How to Approach System Design — Middle Level¶

You already know the building blocks: load balancers, caches, queues, replicas, shards, CDNs. What separates a middle engineer from a junior in a design discussion is not knowing more components — it is having a reliable process that turns a vague prompt into a defensible architecture inside a fixed time box, without freezing, rambling, or solving the wrong problem.

This page gives you that process. It is a named, repeatable framework you can run in a 45-minute interview and in a real design review.
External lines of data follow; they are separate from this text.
(* ===== verification/Tidy.v ===== *)
(** * Dentries in order (CDir.cc)

    A commit walks over the dentries of a fragment and may remove some of them: [_omap_commit] those
    whose snapshots are gone, [_committed] the null ones of a stray directory, [commit] of an unlinked
    directory all it can ([try_remove_dentries_for_stray]).  Shown here: in a fragment whose dentries are in order
    ([tidy]) these walks pass their asserts and leave it in order. *)

From stdpp Require Import base tactics numbers list gmap fin_maps sorting strings.
From Stdlib Require Import ZArith Lia Ascii.
From S2P Require Import Prelude Keys Stats CacheObject Dentries Freeze Versions Commit.
Open Scope Z_scope.
Open Scope list_scope.

Section Tidy.
Context {C S T : Type} `{CephConst} `{CDentryOps C} `{Bloom} `{StoreOps S} `{Codec S T} `{CommitConst C}.
Implicit Types d : cdir C T.
Implicit Types x : dirfrag C.
Implicit Types dn : dentry C.
Implicit Types objs : Z -> cinode S.
Implicit Types inodes : Z -> inode_info.

(** ** Cleaning the dentries *)

(** What [mark_clean] of a dentry and of an inode do: they clear the dirty state and drop the
    pin that goes with it; the name, the snapshots and the linkage of a dentry stay. *)
Class CleanOk : Prop := {
  clean_entry : forall dn, same_entry dn (dn_mark_clean dn);
  clean_version : forall dn, dn_version (dn_mark_clean dn) = dn_version dn;
  clean_clean : forall dn, is_dirty (dn_obj (dn_mark_clean dn)) = false;
  in_clean_entry : forall i dn, same_entry dn (snd (in_mark_clean i dn));
  in_clean_version : forall i dn, dn_version (snd (in_mark_clean i dn)) = dn_version dn;
  in_clean_dirty : forall i dn, is_dirty (dn_obj (snd (in_mark_clean i dn))) = is_dirty (dn_obj dn);
  in_clean_clean : forall i dn, in_dirty (fst (in_mark_clean i dn)) = false
}.

(** The pins that go with it: of the dentry, and of a dentry for its inode. *)
Class CleanPins : Prop := {
  pin_kinds : DN_PIN_INODEPIN <> PIN_DIRTY /\ DN_PIN_INODEPIN <> PIN_CLIENTLEASE /\ DN_PIN_FRAGMENTING <> PIN_DIRTY /\
    DN_PIN_FRAGMENTING <> PIN_CLIENTLEASE /\ DN_PIN_FRAGMENTING <> DN_PIN_INODEPIN;
  clean_refs : forall dn, is_dirty (dn_obj dn) = true -> refs_ok (dn_obj dn) -> refs_ok (dn_obj (dn_mark_clean dn));
  clean_pins : forall dn p, p <> PIN_DIRTY -> pins (dn_obj (dn_mark_clean dn)) p = pins (dn_obj dn) p;
  in_clean_refs : forall i dn, refs_ok (dn_obj dn) -> refs_ok (dn_obj (snd (in_mark_clean i dn)));
  in_clean_pins : forall i dn p, p <> DN_PIN_INODEPIN -> pins (dn_obj (snd (in_mark_clean i dn))) p = pins (dn_obj dn) p;
  in_clean_pinned : forall i dn, (in_num_ref i <> 0 -> 0 < pins (dn_obj dn) DN_PIN_INODEPIN) ->
    in_num_ref (fst (in_mark_clean i dn)) <> 0 -> 0 < pins (dn_obj (snd (in_mark_clean i dn))) DN_PIN_INODEPIN
}.

(** [dn_remove_leases] drops the leases and their pin. *)
Class LeasesOk : Prop := {
  rm_leases : forall dn, dn_leases (dn_remove_leases dn) = ∅;
  rm_entry : forall dn, dn_key (dn_remove_leases dn) = dn_key dn /\ dn_linkage (dn_remove_leases dn) = dn_linkage dn /\
    is_dirty (dn_obj (dn_remove_leases dn)) = is_dirty (dn_obj dn);
  rm_refs : forall dn, refs_ok (dn_obj dn) -> refs_ok (dn_obj (dn_remove_leases dn));
  rm_pins : forall dn p, p <> PIN_CLIENTLEASE -> pins (dn_obj (dn_remove_leases dn)) p = pins (dn_obj dn) p
}.

Context `{!CleanOk} `{!CleanPins} `{!LeasesOk}.

Definition covered (cv : Z) (i : cinode S) : Prop :=
  ci_auth i = true /\ (st_version (ci_store i) <= cv \/ in_dirty (ci_info i) = true \/ ci_last i < CEPH_NOSNAP).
We carry one concrete example — a news feed — through every phase so you can see the method produce decisions, not just headings.

Table of Contents¶

The Framework at a Glance
The 45-Minute Budget
Phase 1 — Requirements (Functional, Non-Functional, Scope)
Phase 2 — Estimation (When It's Worth Doing)
Phase 3 — API Design
Phase 4 — Data Model and Storage
Phase 5 — High-Level Design
Phase 6 — Deep Dive (Picking 1–2 Components)
Phase 7 — Bottlenecks, Then Wrap-Up
The Phase Checklist
Common Failure Modes and How the Process Prevents Them
Summary

1. The Framework at a Glance¶

Several named frameworks exist — RESHADED (Requirements, Estimation, Storage, High-level, API, Detailed, Evaluation, Distinctive), the "PEDALS" loop, and the informal interview standard most engineers converge on. They are the same skeleton with different mnemonics. We will use the standard loop because its ordering mirrors how real designs are actually reasoned about:

Requirements → Estimation → API → Data Model → High-Level Design
             → Deep-Dive → Identify & Resolve Bottlenecks → Wrap-Up

The ordering is not arbitrary. Each phase produces an artifact the next phase consumes:

Phase	Question it answers	Output artifact
Requirements	What are we building, for whom, at what scale?	Scoped feature list + SLOs
Estimation	Does scale break the obvious design?	QPS, storage, bandwidth numbers
API	What does a client actually call?	Endpoint signatures
Data Model	How is state stored and accessed?	Tables/collections + access patterns
High-Level Design	How do requests flow end to end?	Boxes-and-arrows diagram
Deep-Dive	How does the hardest part actually work?	Detailed sub-design
Bottlenecks	Where does it fall over, and what's the fix?	Trade-off discussion
Wrap-Up	What did we decide and what's left?	Summary + future work

The discipline that matters most: finish a thin pass through all phases before perfecting any single one. A complete-but-shallow design beats a beautiful authentication subsystem with no feed pipeline behind it. Breadth first, depth second.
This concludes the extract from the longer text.